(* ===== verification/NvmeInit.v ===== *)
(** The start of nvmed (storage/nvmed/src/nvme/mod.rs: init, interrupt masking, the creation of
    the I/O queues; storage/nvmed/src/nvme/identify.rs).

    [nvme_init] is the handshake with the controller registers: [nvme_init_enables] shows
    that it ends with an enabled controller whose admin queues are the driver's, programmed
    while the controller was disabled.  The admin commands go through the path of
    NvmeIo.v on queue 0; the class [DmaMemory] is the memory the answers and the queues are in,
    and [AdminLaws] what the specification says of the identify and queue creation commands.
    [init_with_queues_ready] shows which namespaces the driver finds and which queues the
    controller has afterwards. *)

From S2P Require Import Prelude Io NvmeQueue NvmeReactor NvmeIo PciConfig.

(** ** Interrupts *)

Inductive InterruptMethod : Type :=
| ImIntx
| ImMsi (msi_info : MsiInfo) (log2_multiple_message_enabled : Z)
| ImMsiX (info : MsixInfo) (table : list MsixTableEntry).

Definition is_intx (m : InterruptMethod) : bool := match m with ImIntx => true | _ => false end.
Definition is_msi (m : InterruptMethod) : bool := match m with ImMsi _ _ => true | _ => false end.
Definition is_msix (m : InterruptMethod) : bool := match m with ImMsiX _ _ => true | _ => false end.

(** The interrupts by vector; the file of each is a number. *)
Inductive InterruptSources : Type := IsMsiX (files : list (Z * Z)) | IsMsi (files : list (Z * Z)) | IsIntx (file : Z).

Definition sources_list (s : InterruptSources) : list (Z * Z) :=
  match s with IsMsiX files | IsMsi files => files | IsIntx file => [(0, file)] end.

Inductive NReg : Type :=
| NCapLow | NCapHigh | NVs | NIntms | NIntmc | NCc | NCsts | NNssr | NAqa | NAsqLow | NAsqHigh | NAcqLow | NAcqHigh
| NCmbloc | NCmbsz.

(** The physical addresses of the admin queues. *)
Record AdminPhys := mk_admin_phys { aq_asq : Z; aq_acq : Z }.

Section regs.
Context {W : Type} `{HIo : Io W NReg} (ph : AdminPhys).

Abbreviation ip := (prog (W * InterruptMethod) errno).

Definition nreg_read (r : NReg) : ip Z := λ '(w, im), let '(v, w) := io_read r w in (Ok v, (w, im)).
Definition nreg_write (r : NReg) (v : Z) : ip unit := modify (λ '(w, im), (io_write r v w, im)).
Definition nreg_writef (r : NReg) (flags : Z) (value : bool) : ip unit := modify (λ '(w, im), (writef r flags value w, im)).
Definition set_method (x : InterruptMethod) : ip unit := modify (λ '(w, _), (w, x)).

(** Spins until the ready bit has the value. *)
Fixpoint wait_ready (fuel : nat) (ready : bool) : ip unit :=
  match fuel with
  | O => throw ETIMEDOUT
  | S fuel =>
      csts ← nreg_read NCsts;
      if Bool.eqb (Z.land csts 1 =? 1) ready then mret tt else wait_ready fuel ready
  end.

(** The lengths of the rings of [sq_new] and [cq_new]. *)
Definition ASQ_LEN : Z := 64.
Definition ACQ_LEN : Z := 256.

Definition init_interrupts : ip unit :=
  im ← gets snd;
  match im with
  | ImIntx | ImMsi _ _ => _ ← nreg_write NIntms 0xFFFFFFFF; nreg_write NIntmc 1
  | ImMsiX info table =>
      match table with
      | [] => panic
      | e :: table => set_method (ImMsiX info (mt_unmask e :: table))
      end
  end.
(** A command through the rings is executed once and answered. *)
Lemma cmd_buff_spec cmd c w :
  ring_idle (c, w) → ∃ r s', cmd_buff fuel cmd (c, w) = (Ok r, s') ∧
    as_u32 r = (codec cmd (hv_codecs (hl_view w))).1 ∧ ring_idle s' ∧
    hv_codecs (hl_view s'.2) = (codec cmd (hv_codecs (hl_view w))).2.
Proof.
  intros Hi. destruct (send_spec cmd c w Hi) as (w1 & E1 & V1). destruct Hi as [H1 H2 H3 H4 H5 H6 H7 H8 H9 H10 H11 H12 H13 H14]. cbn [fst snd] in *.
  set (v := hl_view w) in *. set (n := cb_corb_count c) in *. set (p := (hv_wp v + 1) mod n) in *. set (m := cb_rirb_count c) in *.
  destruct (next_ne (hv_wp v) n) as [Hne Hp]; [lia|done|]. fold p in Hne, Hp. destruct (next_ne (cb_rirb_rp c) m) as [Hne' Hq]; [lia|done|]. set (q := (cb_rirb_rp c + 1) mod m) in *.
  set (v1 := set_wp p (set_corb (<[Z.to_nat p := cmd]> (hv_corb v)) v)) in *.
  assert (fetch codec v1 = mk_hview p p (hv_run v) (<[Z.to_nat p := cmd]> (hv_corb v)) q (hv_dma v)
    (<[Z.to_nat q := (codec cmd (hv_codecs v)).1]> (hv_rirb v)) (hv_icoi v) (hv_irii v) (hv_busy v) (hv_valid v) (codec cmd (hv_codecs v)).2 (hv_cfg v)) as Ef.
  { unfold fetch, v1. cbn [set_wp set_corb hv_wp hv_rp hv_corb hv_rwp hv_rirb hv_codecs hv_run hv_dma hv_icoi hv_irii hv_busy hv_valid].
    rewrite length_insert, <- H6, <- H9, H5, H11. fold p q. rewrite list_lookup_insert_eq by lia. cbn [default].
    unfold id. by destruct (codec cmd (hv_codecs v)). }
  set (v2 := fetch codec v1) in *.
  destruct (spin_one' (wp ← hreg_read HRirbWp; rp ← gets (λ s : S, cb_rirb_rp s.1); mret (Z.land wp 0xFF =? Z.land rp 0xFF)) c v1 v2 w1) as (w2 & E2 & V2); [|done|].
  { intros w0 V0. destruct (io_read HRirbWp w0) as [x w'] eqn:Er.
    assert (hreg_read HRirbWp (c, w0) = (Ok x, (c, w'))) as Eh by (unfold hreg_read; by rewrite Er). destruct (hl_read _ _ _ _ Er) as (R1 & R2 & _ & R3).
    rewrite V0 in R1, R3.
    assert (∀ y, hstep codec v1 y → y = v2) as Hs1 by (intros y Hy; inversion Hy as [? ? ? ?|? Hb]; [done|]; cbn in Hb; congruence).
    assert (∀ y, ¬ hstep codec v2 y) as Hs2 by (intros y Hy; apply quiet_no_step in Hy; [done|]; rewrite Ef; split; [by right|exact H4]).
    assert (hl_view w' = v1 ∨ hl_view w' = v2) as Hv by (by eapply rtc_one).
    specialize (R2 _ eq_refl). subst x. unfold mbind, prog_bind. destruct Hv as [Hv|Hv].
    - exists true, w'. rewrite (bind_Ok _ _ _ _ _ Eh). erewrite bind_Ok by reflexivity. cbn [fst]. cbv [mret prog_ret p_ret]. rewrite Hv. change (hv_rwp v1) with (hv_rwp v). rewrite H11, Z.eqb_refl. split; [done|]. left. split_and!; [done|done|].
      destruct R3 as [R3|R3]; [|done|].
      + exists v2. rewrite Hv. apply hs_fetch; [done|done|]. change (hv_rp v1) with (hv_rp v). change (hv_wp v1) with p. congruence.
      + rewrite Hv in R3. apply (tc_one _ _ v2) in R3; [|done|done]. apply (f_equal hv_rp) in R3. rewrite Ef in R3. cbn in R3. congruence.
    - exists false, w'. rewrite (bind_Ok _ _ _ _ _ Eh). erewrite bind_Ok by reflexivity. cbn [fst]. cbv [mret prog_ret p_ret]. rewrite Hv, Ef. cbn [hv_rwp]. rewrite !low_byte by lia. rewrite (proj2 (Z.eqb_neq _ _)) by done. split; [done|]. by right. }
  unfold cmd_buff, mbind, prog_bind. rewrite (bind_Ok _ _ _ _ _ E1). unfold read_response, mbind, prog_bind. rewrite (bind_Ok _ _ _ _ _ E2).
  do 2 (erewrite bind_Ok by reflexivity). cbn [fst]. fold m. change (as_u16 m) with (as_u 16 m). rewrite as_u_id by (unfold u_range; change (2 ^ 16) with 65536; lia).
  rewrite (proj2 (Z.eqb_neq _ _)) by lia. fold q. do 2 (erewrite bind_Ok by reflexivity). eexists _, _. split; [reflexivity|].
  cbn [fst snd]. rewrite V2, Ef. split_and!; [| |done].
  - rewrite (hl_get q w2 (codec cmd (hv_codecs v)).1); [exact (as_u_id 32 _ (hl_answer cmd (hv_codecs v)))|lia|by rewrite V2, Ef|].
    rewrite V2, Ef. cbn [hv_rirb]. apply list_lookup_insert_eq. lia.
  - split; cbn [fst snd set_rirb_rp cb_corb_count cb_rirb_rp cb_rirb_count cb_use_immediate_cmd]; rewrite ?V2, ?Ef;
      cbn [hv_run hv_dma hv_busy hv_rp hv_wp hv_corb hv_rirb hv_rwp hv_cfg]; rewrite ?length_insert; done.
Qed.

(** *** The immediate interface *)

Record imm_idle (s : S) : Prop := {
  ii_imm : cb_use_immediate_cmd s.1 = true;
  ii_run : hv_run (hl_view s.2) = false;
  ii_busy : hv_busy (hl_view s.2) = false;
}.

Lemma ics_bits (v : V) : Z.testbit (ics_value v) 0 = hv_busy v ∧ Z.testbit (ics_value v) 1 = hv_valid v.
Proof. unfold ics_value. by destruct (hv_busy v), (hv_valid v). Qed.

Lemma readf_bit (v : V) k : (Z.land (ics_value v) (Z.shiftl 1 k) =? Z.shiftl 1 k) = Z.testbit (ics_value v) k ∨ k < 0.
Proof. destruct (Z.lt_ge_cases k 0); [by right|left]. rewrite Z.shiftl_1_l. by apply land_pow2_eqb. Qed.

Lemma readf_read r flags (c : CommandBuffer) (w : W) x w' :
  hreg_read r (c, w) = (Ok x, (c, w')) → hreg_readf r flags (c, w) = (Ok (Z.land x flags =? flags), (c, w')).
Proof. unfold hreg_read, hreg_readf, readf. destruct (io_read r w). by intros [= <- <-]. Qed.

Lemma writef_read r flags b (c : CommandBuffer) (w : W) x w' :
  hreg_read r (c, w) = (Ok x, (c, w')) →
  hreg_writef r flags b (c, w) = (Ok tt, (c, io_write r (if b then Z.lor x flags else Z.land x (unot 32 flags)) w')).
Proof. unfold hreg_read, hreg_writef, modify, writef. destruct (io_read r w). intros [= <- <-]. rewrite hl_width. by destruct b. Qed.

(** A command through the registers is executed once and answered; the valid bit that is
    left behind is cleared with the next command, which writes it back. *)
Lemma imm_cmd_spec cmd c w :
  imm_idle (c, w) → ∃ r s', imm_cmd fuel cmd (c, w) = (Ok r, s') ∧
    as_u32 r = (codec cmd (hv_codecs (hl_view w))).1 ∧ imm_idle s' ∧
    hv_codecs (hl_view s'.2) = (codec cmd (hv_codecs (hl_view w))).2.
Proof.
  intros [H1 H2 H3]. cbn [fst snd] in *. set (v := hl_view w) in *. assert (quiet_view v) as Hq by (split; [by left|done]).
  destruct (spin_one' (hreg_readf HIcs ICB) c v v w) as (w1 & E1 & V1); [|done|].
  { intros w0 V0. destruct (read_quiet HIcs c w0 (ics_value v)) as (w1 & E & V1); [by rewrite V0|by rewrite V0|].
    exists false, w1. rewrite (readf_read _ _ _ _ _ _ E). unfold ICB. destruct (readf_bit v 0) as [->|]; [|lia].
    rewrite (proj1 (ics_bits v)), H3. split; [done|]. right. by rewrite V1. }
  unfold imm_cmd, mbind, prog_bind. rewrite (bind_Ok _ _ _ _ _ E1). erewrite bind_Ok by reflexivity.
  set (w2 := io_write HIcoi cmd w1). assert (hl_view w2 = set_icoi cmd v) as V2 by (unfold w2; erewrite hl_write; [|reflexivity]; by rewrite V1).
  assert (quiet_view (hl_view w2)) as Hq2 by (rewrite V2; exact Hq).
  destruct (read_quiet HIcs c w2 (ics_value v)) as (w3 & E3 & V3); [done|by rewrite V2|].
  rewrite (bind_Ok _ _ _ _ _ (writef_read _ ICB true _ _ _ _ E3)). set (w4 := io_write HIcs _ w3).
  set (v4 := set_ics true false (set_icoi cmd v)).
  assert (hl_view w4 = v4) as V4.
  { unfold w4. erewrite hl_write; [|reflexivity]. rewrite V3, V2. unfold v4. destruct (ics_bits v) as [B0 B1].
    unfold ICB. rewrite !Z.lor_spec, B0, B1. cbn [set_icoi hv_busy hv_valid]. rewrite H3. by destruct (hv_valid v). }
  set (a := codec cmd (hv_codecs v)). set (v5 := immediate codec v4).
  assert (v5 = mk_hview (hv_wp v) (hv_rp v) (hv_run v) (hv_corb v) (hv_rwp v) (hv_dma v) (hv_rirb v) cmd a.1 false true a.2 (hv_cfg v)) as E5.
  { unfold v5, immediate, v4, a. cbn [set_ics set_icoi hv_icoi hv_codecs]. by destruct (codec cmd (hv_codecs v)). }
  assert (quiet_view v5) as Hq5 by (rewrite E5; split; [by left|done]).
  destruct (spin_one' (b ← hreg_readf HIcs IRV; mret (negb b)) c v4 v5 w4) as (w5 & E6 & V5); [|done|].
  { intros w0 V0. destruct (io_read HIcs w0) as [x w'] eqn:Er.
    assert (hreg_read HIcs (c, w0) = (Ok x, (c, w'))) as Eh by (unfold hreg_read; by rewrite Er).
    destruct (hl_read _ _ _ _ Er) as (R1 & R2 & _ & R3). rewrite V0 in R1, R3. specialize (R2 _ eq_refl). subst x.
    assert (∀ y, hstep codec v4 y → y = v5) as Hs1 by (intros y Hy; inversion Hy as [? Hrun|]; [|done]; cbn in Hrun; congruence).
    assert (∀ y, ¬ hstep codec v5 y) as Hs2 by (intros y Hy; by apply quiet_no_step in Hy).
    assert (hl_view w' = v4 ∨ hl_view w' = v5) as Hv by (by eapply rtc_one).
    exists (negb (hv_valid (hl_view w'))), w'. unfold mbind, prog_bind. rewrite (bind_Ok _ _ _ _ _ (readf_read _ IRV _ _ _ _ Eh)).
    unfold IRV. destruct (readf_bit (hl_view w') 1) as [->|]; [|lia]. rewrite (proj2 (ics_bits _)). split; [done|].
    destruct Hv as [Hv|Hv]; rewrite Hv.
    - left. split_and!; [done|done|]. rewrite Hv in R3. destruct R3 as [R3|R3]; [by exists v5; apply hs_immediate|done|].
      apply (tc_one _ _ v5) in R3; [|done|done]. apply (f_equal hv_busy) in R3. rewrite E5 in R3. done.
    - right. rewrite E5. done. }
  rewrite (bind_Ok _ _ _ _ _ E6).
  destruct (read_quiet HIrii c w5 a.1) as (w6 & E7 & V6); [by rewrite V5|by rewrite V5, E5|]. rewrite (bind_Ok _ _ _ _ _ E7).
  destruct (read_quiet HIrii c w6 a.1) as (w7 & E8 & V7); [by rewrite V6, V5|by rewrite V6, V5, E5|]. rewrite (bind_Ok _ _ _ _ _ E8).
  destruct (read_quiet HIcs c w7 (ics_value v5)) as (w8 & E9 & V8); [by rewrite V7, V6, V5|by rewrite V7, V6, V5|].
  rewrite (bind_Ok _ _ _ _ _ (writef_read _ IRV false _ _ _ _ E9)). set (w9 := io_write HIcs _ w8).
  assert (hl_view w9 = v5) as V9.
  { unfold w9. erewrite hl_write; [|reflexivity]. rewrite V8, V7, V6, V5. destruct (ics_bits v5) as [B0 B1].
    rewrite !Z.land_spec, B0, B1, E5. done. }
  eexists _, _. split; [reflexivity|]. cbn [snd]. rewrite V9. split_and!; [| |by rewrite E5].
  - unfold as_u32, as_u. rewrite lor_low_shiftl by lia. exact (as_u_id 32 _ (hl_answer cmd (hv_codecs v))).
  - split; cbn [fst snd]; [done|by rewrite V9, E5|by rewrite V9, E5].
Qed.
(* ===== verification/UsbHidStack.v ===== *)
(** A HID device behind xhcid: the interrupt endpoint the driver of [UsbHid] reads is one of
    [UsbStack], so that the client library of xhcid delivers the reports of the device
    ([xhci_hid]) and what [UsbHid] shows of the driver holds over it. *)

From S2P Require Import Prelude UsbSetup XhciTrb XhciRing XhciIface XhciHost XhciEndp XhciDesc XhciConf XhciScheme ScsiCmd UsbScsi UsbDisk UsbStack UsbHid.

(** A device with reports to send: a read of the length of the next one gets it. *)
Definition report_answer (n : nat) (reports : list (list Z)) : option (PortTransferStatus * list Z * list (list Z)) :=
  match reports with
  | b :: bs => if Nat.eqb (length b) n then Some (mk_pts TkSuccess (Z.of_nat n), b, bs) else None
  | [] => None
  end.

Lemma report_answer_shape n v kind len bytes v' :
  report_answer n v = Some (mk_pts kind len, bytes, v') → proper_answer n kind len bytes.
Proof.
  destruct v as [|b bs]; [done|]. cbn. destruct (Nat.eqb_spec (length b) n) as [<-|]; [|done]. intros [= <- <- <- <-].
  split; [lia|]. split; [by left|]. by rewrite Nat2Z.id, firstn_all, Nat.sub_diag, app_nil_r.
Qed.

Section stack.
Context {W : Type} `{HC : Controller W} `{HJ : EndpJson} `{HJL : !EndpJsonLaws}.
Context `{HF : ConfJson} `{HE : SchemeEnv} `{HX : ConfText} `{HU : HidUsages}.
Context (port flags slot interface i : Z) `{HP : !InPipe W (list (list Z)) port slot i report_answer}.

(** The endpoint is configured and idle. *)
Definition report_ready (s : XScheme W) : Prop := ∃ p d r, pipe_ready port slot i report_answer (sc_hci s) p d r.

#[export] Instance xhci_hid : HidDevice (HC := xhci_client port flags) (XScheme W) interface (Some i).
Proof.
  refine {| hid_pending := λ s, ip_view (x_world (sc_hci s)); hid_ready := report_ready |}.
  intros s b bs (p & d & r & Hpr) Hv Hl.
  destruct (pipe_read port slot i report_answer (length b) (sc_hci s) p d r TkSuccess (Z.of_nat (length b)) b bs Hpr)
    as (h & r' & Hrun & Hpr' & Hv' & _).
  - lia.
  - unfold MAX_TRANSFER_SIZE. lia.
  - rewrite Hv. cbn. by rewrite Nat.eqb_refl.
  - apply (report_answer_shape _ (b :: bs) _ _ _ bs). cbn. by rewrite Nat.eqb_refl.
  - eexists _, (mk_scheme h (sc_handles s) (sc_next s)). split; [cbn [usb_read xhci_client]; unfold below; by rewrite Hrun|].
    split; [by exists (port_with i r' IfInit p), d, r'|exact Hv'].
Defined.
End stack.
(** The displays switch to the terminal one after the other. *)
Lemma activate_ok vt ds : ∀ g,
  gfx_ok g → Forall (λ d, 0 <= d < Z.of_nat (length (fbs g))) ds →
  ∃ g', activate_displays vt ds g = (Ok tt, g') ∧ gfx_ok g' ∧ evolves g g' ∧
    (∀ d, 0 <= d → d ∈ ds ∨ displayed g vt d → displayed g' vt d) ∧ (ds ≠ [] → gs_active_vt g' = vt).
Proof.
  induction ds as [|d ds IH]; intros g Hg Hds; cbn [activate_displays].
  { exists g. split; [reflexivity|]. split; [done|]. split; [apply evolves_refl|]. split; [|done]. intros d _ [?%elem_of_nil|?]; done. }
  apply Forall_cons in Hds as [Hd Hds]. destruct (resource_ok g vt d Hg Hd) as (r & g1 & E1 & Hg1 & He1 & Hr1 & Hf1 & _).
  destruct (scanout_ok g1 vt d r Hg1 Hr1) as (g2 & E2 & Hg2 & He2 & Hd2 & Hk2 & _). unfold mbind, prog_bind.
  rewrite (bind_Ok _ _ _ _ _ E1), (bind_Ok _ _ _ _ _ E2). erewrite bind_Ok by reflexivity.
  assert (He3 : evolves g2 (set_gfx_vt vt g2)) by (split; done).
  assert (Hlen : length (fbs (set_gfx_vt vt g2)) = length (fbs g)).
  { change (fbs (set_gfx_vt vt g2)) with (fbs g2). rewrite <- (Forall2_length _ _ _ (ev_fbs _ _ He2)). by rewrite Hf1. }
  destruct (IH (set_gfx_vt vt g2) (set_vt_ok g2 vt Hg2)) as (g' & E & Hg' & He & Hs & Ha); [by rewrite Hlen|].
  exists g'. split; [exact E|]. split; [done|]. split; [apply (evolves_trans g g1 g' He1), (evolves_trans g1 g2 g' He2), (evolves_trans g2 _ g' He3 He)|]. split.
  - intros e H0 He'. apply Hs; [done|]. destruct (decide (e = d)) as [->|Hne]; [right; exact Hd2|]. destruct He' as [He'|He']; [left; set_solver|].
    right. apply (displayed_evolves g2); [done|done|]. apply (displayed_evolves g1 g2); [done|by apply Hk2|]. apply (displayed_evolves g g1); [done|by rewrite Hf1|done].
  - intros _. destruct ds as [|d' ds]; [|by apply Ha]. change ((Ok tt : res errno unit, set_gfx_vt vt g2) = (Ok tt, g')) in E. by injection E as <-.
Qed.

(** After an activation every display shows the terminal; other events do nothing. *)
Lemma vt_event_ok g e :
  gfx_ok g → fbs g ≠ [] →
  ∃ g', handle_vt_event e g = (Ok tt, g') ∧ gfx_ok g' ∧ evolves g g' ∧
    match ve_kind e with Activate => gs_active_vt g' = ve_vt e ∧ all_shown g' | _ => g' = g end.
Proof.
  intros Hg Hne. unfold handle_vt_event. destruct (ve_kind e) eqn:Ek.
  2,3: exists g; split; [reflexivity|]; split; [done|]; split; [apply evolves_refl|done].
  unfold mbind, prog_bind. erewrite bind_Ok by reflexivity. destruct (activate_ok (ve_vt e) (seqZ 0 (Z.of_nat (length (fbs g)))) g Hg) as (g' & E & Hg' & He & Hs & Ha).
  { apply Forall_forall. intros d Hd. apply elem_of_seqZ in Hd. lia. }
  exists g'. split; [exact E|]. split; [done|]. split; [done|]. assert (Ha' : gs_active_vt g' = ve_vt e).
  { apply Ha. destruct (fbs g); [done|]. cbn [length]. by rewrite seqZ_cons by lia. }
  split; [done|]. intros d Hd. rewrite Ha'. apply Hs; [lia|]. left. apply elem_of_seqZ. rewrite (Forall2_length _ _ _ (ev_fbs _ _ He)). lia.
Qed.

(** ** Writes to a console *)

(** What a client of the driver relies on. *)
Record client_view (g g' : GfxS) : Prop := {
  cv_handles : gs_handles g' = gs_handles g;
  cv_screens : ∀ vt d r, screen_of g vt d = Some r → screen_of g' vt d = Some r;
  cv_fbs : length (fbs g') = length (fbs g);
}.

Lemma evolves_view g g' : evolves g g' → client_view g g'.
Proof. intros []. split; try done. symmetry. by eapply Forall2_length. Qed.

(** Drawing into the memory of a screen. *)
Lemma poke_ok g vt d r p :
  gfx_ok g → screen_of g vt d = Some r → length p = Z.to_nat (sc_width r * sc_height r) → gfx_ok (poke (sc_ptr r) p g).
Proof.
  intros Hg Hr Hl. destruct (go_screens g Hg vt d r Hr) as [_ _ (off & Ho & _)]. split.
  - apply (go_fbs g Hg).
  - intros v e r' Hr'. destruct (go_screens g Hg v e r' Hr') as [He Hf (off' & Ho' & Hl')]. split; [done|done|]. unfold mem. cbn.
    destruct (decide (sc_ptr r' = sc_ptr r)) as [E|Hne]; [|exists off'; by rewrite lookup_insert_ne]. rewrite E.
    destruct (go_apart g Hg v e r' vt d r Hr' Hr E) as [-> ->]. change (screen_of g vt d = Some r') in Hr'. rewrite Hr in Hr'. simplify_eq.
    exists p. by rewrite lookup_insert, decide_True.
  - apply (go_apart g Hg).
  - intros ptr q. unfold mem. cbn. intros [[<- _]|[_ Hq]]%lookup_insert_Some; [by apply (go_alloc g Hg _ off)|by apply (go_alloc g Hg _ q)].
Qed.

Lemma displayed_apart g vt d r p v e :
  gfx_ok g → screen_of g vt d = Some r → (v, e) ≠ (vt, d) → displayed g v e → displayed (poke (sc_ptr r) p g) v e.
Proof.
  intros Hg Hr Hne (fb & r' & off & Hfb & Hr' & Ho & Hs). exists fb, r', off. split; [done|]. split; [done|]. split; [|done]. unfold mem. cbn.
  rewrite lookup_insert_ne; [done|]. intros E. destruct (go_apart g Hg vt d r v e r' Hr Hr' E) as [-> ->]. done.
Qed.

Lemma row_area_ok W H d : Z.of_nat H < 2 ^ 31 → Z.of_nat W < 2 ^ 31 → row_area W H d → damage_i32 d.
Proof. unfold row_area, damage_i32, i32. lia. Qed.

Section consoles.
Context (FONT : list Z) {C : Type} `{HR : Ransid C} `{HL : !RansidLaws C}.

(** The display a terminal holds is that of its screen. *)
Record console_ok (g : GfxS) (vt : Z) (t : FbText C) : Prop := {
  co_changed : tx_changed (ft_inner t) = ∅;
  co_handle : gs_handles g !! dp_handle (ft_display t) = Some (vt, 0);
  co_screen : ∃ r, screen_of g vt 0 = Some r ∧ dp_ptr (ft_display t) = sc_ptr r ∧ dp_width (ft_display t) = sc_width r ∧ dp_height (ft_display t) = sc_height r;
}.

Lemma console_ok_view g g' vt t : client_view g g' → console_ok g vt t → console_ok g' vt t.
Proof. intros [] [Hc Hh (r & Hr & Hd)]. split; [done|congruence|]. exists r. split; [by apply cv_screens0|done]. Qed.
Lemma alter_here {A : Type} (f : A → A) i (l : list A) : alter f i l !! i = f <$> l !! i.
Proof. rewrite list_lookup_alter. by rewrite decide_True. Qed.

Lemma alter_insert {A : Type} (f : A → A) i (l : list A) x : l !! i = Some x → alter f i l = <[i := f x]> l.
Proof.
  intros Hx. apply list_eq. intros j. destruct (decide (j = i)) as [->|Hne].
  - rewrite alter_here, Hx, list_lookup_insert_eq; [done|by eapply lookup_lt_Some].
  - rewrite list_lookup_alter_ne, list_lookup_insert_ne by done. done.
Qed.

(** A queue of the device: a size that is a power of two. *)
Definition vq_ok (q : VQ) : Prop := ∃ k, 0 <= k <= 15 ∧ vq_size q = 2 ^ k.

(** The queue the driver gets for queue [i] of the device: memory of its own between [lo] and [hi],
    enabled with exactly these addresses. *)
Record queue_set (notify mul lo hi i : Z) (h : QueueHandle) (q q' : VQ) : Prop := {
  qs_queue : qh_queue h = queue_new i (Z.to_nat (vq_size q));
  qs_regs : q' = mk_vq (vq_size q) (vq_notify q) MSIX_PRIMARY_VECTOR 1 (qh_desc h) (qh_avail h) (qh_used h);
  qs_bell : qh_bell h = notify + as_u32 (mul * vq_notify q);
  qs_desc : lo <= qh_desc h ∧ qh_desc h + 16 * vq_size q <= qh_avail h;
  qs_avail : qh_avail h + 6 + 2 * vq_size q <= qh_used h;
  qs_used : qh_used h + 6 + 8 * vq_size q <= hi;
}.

◇ ◇ ◇

→ Problem to work on
List every line in the records above that contains the word "congruence".

→ Solution to this problem
    assert (∀ y, hstep codec v1 y → y = v2) as Hs1 by (intros y Hy; inversion Hy as [? ? ? ?|? Hb]; [done|]; cbn in Hb; congruence).
      + exists v2. rewrite Hv. apply hs_fetch; [done|done|]. change (hv_rp v1) with (hv_rp v). change (hv_wp v1) with p. congruence.
      + rewrite Hv in R3. apply (tc_one _ _ v2) in R3; [|done|done]. apply (f_equal hv_rp) in R3. rewrite Ef in R3. cbn in R3. congruence.
    assert (∀ y, hstep codec v4 y → y = v5) as Hs1 by (intros y Hy; inversion Hy as [? Hrun|]; [|done]; cbn in Hrun; congruence).
Proof. intros [] [Hc Hh (r & Hr & Hd)]. split; [done|congruence|]. exists r. split; [by apply cv_screens0|done]. Qed.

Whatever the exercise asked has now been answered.